#### Task item
The expected output is every entry, repeated exactly.

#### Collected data

Definition handle_login (env : Env) (req : Request) (json : LoginJson)
    (w : World) : Outcome :=
  let sid := request_sid req in
  if Dict.contains sid (socket_to_info w)
  then done w [error "SID already taken?" sid]
  else
  match login_username json with
  | None => done w [error "Username mssing from JSON?" sid]
  | Some json_username =>
  match login_streamer json with
  | None => done w [error "Streamer mssing from JSON?" sid]
  | Some json_streamer =>
  if Nat.eqb (Py.len json_username) 0
  then done w [error "Username cannot be blank" sid]
  else if (30 <=? Py.len json_username)%nat
  then done w [error "Username cannot be that long" sid]
  else
  let streamer := Py.lower json_streamer in
  let username := json_username in
  if name_taken (socket_to_info w) streamer username
  then done w [error "Username is already taken" sid]
  else
  match login_color json with
  | None => raise w [] (KeyError "color")
  | Some json_color =>
  match get_color (rand req) (Py.lower (Py.strip json_color)) with
  | Raise e => raise w [] e
  | Ok resolved =>
  let color := or_zero resolved in
  let key := login_key json in
  (* Update user presence information *)
  let w := touch req streamer w in
  let cursor := select_streamer env w streamer in
  match cursor with
  | [result] =>
      if String.eqb (Py.lower username) streamer then
        match key with
        | None =>
            done w [Emit "login key required"
                      (JObj [("username", JStr (row_username result))]) sid]
        | Some key =>
            if negb (String.eqb key (row_key result))
            then done w [error "Invalid password!" sid]
            else
              let username := row_username result in
              (* the session is built from json['username'], not [username] *)
              login_insert req streamer json_username true color w
        end
      else login_insert req streamer json_username false color w
  | _ => done w [error "Streamer does not exist" sid]
  end
  end
  end
  end
  end.

(** ** [handle_message] *)

Definition dquote : string := String "034" EmptyString.

(** [command in [...]] *)
Definition command_in (command : string) (names : list string) : bool :=
  existsb (String.eqb command) names.

Definition unrecognized (command room : string) : Effect :=
  server ("Unrecognized command '" +:+ command +:+ "', use '/help' for info.")
         room.

Definition you_are_muted (room : string) : Effect :=
  server "You are muted!" room.

(** The payload of ['message received'] and ['action received']. *)
Definition spoken (me : SocketInfo) (text : string) : Json :=
  JObj (identity (username me) me ++ [("message", JStr text)]).

(** [/say] and plain speech. *)
Definition cmd_say (env : Env) (req : Request) (me : SocketInfo)
    (message : string) (w : World) : Outcome :=
  if muted me then done w [you_are_muted (request_sid req)]
  else done w [Emit "message received" (spoken me (emotes env message))
                 (streamer me)].

(** [/me], [/action], [/describe] *)
Definition cmd_me (env : Env) (req : Request) (me : SocketInfo)
    (message : string) (w : World) : Outcome :=
  if muted me then done w [you_are_muted (request_sid req)]
  else done w [Emit "action received" (spoken me (emotes env message))
                 (streamer me)].

(** [not color] for an [Optional[int]]: true for [None] and for [0]. *)
Definition falsy (c : option Z) : bool :=
  match c with
  | Some n => n =? 0
  | None => true
  end.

#### Expected output
Definition handle_login (env : Env) (req : Request) (json : LoginJson)
    (w : World) : Outcome :=
  let sid := request_sid req in
  if Dict.contains sid (socket_to_info w)
  then done w [error "SID already taken?" sid]
  else
  match login_username json with
  | None => done w [error "Username mssing from JSON?" sid]
  | Some json_username =>
  match login_streamer json with
  | None => done w [error "Streamer mssing from JSON?" sid]
  | Some json_streamer =>
  if Nat.eqb (Py.len json_username) 0
  then done w [error "Username cannot be blank" sid]
  else if (30 <=? Py.len json_username)%nat
  then done w [error "Username cannot be that long" sid]
  else
  let streamer := Py.lower json_streamer in
  let username := json_username in
  if name_taken (socket_to_info w) streamer username
  then done w [error "Username is already taken" sid]
  else
  match login_color json with
  | None => raise w [] (KeyError "color")
  | Some json_color =>
  match get_color (rand req) (Py.lower (Py.strip json_color)) with
  | Raise e => raise w [] e
  | Ok resolved =>
  let color := or_zero resolved in
  let key := login_key json in
  (* Update user presence information *)
  let w := touch req streamer w in
  let cursor := select_streamer env w streamer in
  match cursor with
  | [result] =>
      if String.eqb (Py.lower username) streamer then
        match key with
        | None =>
            done w [Emit "login key required"
                      (JObj [("username", JStr (row_username result))]) sid]
        | Some key =>
            if negb (String.eqb key (row_key result))
            then done w [error "Invalid password!" sid]
            else
              let username := row_username result in
              (* the session is built from json['username'], not [username] *)
              login_insert req streamer json_username true color w
        end
      else login_insert req streamer json_username false color w
  | _ => done w [error "Streamer does not exist" sid]
  end
  end
  end
  end
  end.

(** ** [handle_message] *)

Definition dquote : string := String "034" EmptyString.

(** [command in [...]] *)
Definition command_in (command : string) (names : list string) : bool :=
  existsb (String.eqb command) names.

Definition unrecognized (command room : string) : Effect :=
  server ("Unrecognized command '" +:+ command +:+ "', use '/help' for info.")
         room.

Definition you_are_muted (room : string) : Effect :=
  server "You are muted!" room.

(** The payload of ['message received'] and ['action received']. *)
Definition spoken (me : SocketInfo) (text : string) : Json :=
  JObj (identity (username me) me ++ [("message", JStr text)]).

(** [/say] and plain speech. *)
Definition cmd_say (env : Env) (req : Request) (me : SocketInfo)
    (message : string) (w : World) : Outcome :=
  if muted me then done w [you_are_muted (request_sid req)]
  else done w [Emit "message received" (spoken me (emotes env message))
                 (streamer me)].

(** [/me], [/action], [/describe] *)
Definition cmd_me (env : Env) (req : Request) (me : SocketInfo)
    (message : string) (w : World) : Outcome :=
  if muted me then done w [you_are_muted (request_sid req)]
  else done w [Emit "action received" (spoken me (emotes env message))
                 (streamer me)].

(** [not color] for an [Optional[int]]: true for [None] and for [0]. *)
Definition falsy (c : option Z) : bool :=
  match c with
  | Some n => n =? 0
  | None => true
  end.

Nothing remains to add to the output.